Overcoming Marriage Problems: Start Focusing on Solutions

Overcoming Marriage Problems: Start Focusing on Solutions

When a troubled couple comes to me for relationship advice or couples counseling, one of the first questions I ask is, “What have you already done to try to solve these relationship problems?”

Several issues immediately become apparent as I listen to these distressed couples:

1. Many of them didn’t have a plan to address their struggles;
2. A good percentage of these couples end up repeating what wasn’t working to begin with;
3. If these couples do have a plan, the plan is too vague and offers little direction.

Relationship Advice: 3 steps to building a solutions-focused union

Step one: make sure you’re on the same page

One of the big challenges for couples is that they often don’t see eye to eye about the existence and nature of their marriage or relationship problems. All too often couples counselors hear one partner (often the husband) say that things are just fine, while the other partner reads off a list of what’s not working.

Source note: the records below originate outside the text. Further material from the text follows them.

(* ===== verification/RedocOperations.v ===== *)
(** The style sheets of an operation: callbacks, endpoint, servers, responses and samples. Each
    definition is one template of the bundle, under its name there. *)

From S2P Require Import Prelude GoStrings.
From S2P Require Import Float64 JsNumber JsValue StyledComponents RedocColor.

From S2P Require Import RedocPanels RedocTables RedocCode RedocFields RedocMenu.

Local Open Scope Z_scope.
Local Open Scope js_scope.

(** [className: `http-verb ${e.type}`]. *)
Definition attrs_Ry : list attr := [λ c,
  let e := Some (c_props c) in
  v ← template "http-verb " [(e ~> "type", "")]; Some [("className", v)]].
Definition attrs_nb : list attr := [λ _, Some [("as", Str "caption")]].

(** What a label of a required or an optional part looks like. *)
Definition Ky : string := "
  text-transform: lowercase;
  margin-left: 0;
  line-height: 1.5em;
".

Section styles.
Context `{ids : ComponentIds}.

Definition Ay : Styled := styled "Ay" "component Ay" (
  css "
  padding: 10px;
  border-radius: 2px;
  margin-bottom: 4px;
  line-height: 1.5em;
  background-color: "
   [(dyn (λ: p, let: e := p ~> "theme" in e ~> "colors" ~> "gray" ~> "100"),
     ";
  cursor: pointer;
  outline-color: ");
    (dyn (λ: p, let: e := p ~> "theme" in Ur (e ~> "colors" ~> "tonalOffset") (e ~> "colors" ~> "gray" ~> "100")),
     ";
")]).

Definition jy : Styled := styled "jy" "div" (
  css "
  padding: 10px 25px;
  background-color: "
   [(dyn (λ: p, let: e := p ~> "theme" in e ~> "colors" ~> "gray" ~> "50"),
     ";
  margin-bottom: 5px;
  margin-top: 5px;
")]).

Definition Py : Styled := styled "Py" "div" (
  css "
  cursor: pointer;
  position: relative;
  margin-bottom: 5px;
" []).

Definition Ty : Styled := styled "Ty" "span" (
  css "
  font-family: "
   [(dyn (λ: e, e ~> "theme" ~> "typography" ~> "code" ~> "fontFamily"),
     ";
  margin-left: 10px;
  flex: 1;
  overflow-x: hidden;
  text-overflow: ellipsis;
")]).

Definition Iy : Styled := styled "Iy" "button" (
  css "
  outline: 0;
  color: inherit;
  width: 100%;
  text-align: left;
  cursor: pointer;
  padding: 10px 30px 10px "
   [(dyn (λ: e, ite (e ~> "$inverted") (lit "10px") (lit "20px")),
     ";
  border-radius: ");
    (dyn (λ: e, ite (e ~> "$inverted") (lit "0") (lit "4px 4px 0 0")),
     ";
  background-color: ");
    (dyn (λ: e, ite (e ~> "$inverted") (lit "transparent") (e ~> "theme" ~> "codeBlock" ~> "backgroundColor")),
     ";
  display: flex;
  white-space: nowrap;
  align-items: center;
  border: ");
    (dyn (λ: e, ite (e ~> "$inverted") (lit "0") (lit "1px solid transparent")),
     ";
  border-bottom: ");
    (dyn (λ: e, ite (e ~> "$inverted") (lit "1px solid #ccc") (lit "0")),
     ";
  transition: border-color 0.25s ease;

  ");
    (dyn (λ: e, or_ (and_ (and_ (e ~> "$expanded") (not_ (e ~> "$inverted"))) (template "border-color: " [(e ~> "theme" ~> "colors" ~> "border" ~> "dark", ";")])) (lit "")),
     "

  .");
    (sel Ty,
     " {
    color: ");
    (dyn (λ: e, ite (e ~> "$inverted") (e ~> "theme" ~> "colors" ~> "text" ~> "primary") (lit "#ffffff")),
     ";
  }
  &:focus {
    box-shadow: inset 0 2px 2px rgba(0, 0, 0, 0.45), 0 2px 0 rgba(128, 128, 128, 0.25);
  }
")]).

Definition Ry : Styled := styled_attrs "Ry" "span" attrs_Ry (
  css "
  font-size: "
   [(dyn (λ: e, ite (e ~> "$compact") (lit "0.8em") (lit "0.929em")),
     ";
  line-height: ");
    (dyn (λ: e, ite (e ~> "$compact") (lit "18px") (lit "20px")),
     ";
  background-color: ");
    (dyn (λ: e, or_ (index (e ~> "theme" ~> "colors" ~> "http") (e ~> "type")) (lit "#999999")),
     ";
  color: #ffffff;
  padding: ");
    (dyn (λ: e, ite (e ~> "$compact") (lit "2px 8px") (lit "3px 10px")),
     ";
  text-transform: uppercase;
  font-family: ");
    (dyn (λ: e, e ~> "theme" ~> "typography" ~> "headings" ~> "fontFamily"),
     ";
  margin: 0;
")]).

Definition Ny : Styled := styled "Ny" "div" (
  css "
  position: absolute;
  width: 100%;
  z-index: 100;
  background: "
   [(dyn (λ: e, e ~> "theme" ~> "rightPanel" ~> "servers" ~> "overlay" ~> "backgroundColor"),
     ";
  color: ");
    (dyn (λ: e, e ~> "theme" ~> "rightPanel" ~> "servers" ~> "overlay" ~> "textColor"),
     ";
  box-sizing: border-box;
  box-shadow: 0 0 6px rgba(0, 0, 0, 0.33);
  overflow: hidden;
  border-bottom-left-radius: 4px;
  border-bottom-right-radius: 4px;
  transition: all 0.25s ease;
  visibility: hidden;
  ");
    (dyn (λ: e, ite (e ~> "$expanded") (lit "visibility: visible;") (lit "transform: translateY(-50%) scaleY(0);")),
     "
")]).

Definition y_ : Styled := styled "$y" "div" (
  css "
  padding: 10px;
" []).

Definition Ly : Styled := styled "Ly" "div" (
  css "
  padding: 5px;
  border: 1px solid #ccc;
  background: "
   [(dyn (λ: e, e ~> "theme" ~> "rightPanel" ~> "servers" ~> "url" ~> "backgroundColor"),
     ";
  word-break: break-all;
  color: ");
    (dyn (λ: e, e ~> "theme" ~> "colors" ~> "primary" ~> "main"),
     ";
  > span {
    color: ");
    (dyn (λ: e, e ~> "theme" ~> "colors" ~> "text" ~> "primary"),
     ";
  }
")]).

Definition Zy : Styled := extend "Zy" sm (
  css "
  "
   [(V (Str Ky),
     "
")]).

Definition Jy : Styled := styled "Jy" "div" (
  css "
  "
   [(V (Str Ky),
     "
  color: ");
    (dyn (λ: p, let: e := p ~> "theme" in e ~> "colors" ~> "text" ~> "secondary"),
     ";
  font-size: ");
    (dyn (λ: e, e ~> "theme" ~> "schema" ~> "labelsTextSize"),
     ";
")]).

Definition eb : Styled := styled "eb" "component eb" (
  css "
  display: block;
  border: 0;
  width: 100%;
  text-align: left;
  padding: 10px;
  border-radius: 2px;
  margin-bottom: 4px;
  line-height: 1.5em;
  cursor: pointer;

  color: "
   [(dyn (λ: e, (index (e ~> "theme" ~> "colors" ~> "responses") (e ~> "type")) ~> "color"),
     ";
  background-color: ");
    (dyn (λ: e, (index (e ~> "theme" ~> "colors" ~> "responses") (e ~> "type")) ~> "backgroundColor"),
     ";
  &:focus {
    outline: auto ");
    (dyn (λ: e, (index (e ~> "theme" ~> "colors" ~> "responses") (e ~> "type")) ~> "color"),
     ";
  }
  ");
    (dyn (λ: e, ite (e ~> "empty") (lit ("
cursor: default;
&::before {
  content: " +:+ dquote +:+ "—" +:+ dquote +:+ ";
  font-weight: bold;
  width: 1.5em;
  text-align: center;
  display: inline-block;
  vertical-align: top;
}
&:focus {
  outline: 0;
}
")) (lit "")),
     ";
")]).

Definition tb : Styled := styled "tb" "div" (
  css "
  padding: 10px;
" []).

Definition nb : Styled := extend_attrs "nb" qu attrs_nb (
  css "
  text-align: left;
  margin-top: 1em;
  caption-side: top;
" []).

Definition rb : Styled := styled "rb" "strong" (
  css "
  vertical-align: top;
" []).

Definition db : Styled := styled "db" "h3" (
  css "
  font-size: 1.3em;
  padding: 0.2em 0;
  margin: 3em 0 1.1em;
  color: "
   [(dyn (λ: p, let: e := p ~> "theme" in e ~> "colors" ~> "text" ~> "primary"),
     ";
  font-weight: normal;
")]).

Definition xb : Styled := styled "xb" "div" (
  css "
  margin-bottom: "
   [(dyn (λ: p, let: e := p ~> "theme" in mul (num 3) (e ~> "spacing" ~> "unit")),
     "px;
")]).

Definition Sb : Styled := styled "Sb" "h3" (
  css "
  font-size: 1.3em;
  padding: 0.2em 0;
  margin: 3em 0 1.1em;
  color: "
   [(dyn (λ: p, let: e := p ~> "theme" in e ~> "colors" ~> "text" ~> "primary"),
     ";
  font-weight: normal;
")]).

Definition Nb : Styled := styled "Nb" "div" (
  css "
  margin-top: 15px;
" []).

Definition qb : Styled := styled "qb" "div" (
  css "
  background: "
   [(dyn (λ: p, let: e := p ~> "theme" in e ~> "codeBlock" ~> "backgroundColor"),
     ";
  padding: ");
    (dyn (λ: e, mul (num 4) (e ~> "theme" ~> "spacing" ~> "unit")),
     "px;
")]).

Definition Jb : Styled := styled "Jb" "div" (
  css "
  margin-bottom: "
   [(dyn (λ: p, let: e := p ~> "theme" in mul (num 6) (e ~> "spacing" ~> "unit")),
     "px;
")]).

Definition Iv : Styled := styled "Iv" "div" (
  css "
  user-select: none;
  width: 20px;
  height: 20px;
  align-self: center;
  display: flex;
  flex-direction: column;
  color: "
   [(dyn (λ: e, e ~> "theme" ~> "colors" ~> "primary" ~> "main"),
     ";
")]).

End styles.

I often respond to this dilemma with the following: Your relationship is made up of two people. If one person feels there is some kind of relationship problem, then fifty percent of the relationship is unhappy! You can be certain that if fifty percent of a company’s employees are not happy, that business is in big trouble—the same holds true for your marriage or relationship. In this case, it’s the responsibility of both partners (this includes the person saying, “Everything is just fine!”) to address the issue(s) at hand.

Step two: Immediately stop what isn’t working

When relationships are in trouble, couples often get caught in cycles of negativity. Too many couples attempt to have conversations about a certain marriage problem or relationship issue that simply lead nowhere (or worse, that repeatedly lead to increased conflict or feelings of hopelessness about the relationship). When problem-discussions don’t work, you need to stop having these conversations—picking at a scab will not make it heal.

This isn’t a form of denial or putting your head in the sand. You’re simply hitting the pause button on focusing on what isn’t working.

Step three: Create a plan that focuses on solutions

Let’s assume that something isn’t working in your marriage or relationship (or maybe the relationship feels okay but you want to make it even stronger). Maybe a troubling distance has been growing between the two of you and you’d like to bridge the gap. Now that you’ve identified something about the relationship that is of concern (in this case, distance), the next step is to create a plan that gives solutions to the relationship problem.

Replace problem-discussions with solution-discussions.

It’s important that the plan you and your spouse/partner develop is specific and concrete. Too many couples never follow through on this step after identifying what isn’t working.

Each person should write down what s/he is going to do to overcome the problem—in other words, you each focus on the behaviors you are going to change (don’t focus on the other person). To address the issue of a growing distance, you might write down the following solutions: Spend five minutes each morning expressing gratitude for what is working in the relationship; checking in with each other at least once during the workday; taking turns in the evening talking about what was good and challenging about your respective days; each weekend do something fun together.

Notice how the above plan is specific and leads to concrete action steps that target the identified problem.

There are times when directing your energies to what isn’t working in the relationship simply brings more of the same. Cycles of negativity need to be broken if you and your partner are going to move your marriage or relationship in the right direction. This requires work, patience, and discipline from both parties. A mutual commitment to solutions can be the elixir your marriage/relationship needs.